◆ **WHAT THE EXERCISE ASKS**
Line by line, return the material below exactly as it reads.

◆ **DATASET RECORDS**
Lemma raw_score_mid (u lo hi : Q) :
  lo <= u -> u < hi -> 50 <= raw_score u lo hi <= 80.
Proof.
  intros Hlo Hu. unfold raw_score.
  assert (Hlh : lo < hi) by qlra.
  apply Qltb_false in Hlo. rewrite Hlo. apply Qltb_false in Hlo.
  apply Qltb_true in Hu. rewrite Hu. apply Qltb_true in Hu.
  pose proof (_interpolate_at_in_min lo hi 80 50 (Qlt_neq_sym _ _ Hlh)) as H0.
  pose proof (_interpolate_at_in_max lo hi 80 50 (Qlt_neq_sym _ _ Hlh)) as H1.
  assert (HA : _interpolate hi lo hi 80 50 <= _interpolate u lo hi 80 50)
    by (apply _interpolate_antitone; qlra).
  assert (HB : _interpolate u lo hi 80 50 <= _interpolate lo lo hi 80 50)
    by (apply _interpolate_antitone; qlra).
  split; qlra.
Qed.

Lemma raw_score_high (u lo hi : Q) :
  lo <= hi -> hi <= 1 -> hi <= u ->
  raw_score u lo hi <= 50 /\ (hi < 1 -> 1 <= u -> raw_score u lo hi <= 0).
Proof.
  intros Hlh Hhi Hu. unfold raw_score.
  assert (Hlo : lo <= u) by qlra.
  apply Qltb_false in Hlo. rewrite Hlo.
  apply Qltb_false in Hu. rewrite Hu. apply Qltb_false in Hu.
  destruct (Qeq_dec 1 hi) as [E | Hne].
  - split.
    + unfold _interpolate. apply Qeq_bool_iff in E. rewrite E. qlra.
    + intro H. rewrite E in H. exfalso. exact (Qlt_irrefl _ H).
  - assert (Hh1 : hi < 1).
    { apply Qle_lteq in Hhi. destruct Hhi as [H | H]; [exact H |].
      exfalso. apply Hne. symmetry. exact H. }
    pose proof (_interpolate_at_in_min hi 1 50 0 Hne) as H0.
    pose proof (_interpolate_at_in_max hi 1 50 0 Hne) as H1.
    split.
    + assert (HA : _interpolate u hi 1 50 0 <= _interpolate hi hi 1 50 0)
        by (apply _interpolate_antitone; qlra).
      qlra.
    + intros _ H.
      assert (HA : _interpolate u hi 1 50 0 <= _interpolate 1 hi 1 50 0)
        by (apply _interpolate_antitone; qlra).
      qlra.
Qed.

◆ **SOLUTION TO THE EXERCISE**
Lemma raw_score_mid (u lo hi : Q) :
  lo <= u -> u < hi -> 50 <= raw_score u lo hi <= 80.
Proof.
  intros Hlo Hu. unfold raw_score.
  assert (Hlh : lo < hi) by qlra.
  apply Qltb_false in Hlo. rewrite Hlo. apply Qltb_false in Hlo.
  apply Qltb_true in Hu. rewrite Hu. apply Qltb_true in Hu.
  pose proof (_interpolate_at_in_min lo hi 80 50 (Qlt_neq_sym _ _ Hlh)) as H0.
  pose proof (_interpolate_at_in_max lo hi 80 50 (Qlt_neq_sym _ _ Hlh)) as H1.
  assert (HA : _interpolate hi lo hi 80 50 <= _interpolate u lo hi 80 50)
    by (apply _interpolate_antitone; qlra).
  assert (HB : _interpolate u lo hi 80 50 <= _interpolate lo lo hi 80 50)
    by (apply _interpolate_antitone; qlra).
  split; qlra.
Qed.

Lemma raw_score_high (u lo hi : Q) :
  lo <= hi -> hi <= 1 -> hi <= u ->
  raw_score u lo hi <= 50 /\ (hi < 1 -> 1 <= u -> raw_score u lo hi <= 0).
Proof.
  intros Hlh Hhi Hu. unfold raw_score.
  assert (Hlo : lo <= u) by qlra.
  apply Qltb_false in Hlo. rewrite Hlo.
  apply Qltb_false in Hu. rewrite Hu. apply Qltb_false in Hu.
  destruct (Qeq_dec 1 hi) as [E | Hne].
  - split.
    + unfold _interpolate. apply Qeq_bool_iff in E. rewrite E. qlra.
    + intro H. rewrite E in H. exfalso. exact (Qlt_irrefl _ H).
  - assert (Hh1 : hi < 1).
    { apply Qle_lteq in Hhi. destruct Hhi as [H | H]; [exact H |].
      exfalso. apply Hne. symmetry. exact H. }
    pose proof (_interpolate_at_in_min hi 1 50 0 Hne) as H0.
    pose proof (_interpolate_at_in_max hi 1 50 0 Hne) as H1.
    split.
    + assert (HA : _interpolate u hi 1 50 0 <= _interpolate hi hi 1 50 0)
        by (apply _interpolate_antitone; qlra).
      qlra.
    + intros _ H.
      assert (HA : _interpolate u hi 1 50 0 <= _interpolate 1 hi 1 50 0)
        by (apply _interpolate_antitone; qlra).
      qlra.
Qed.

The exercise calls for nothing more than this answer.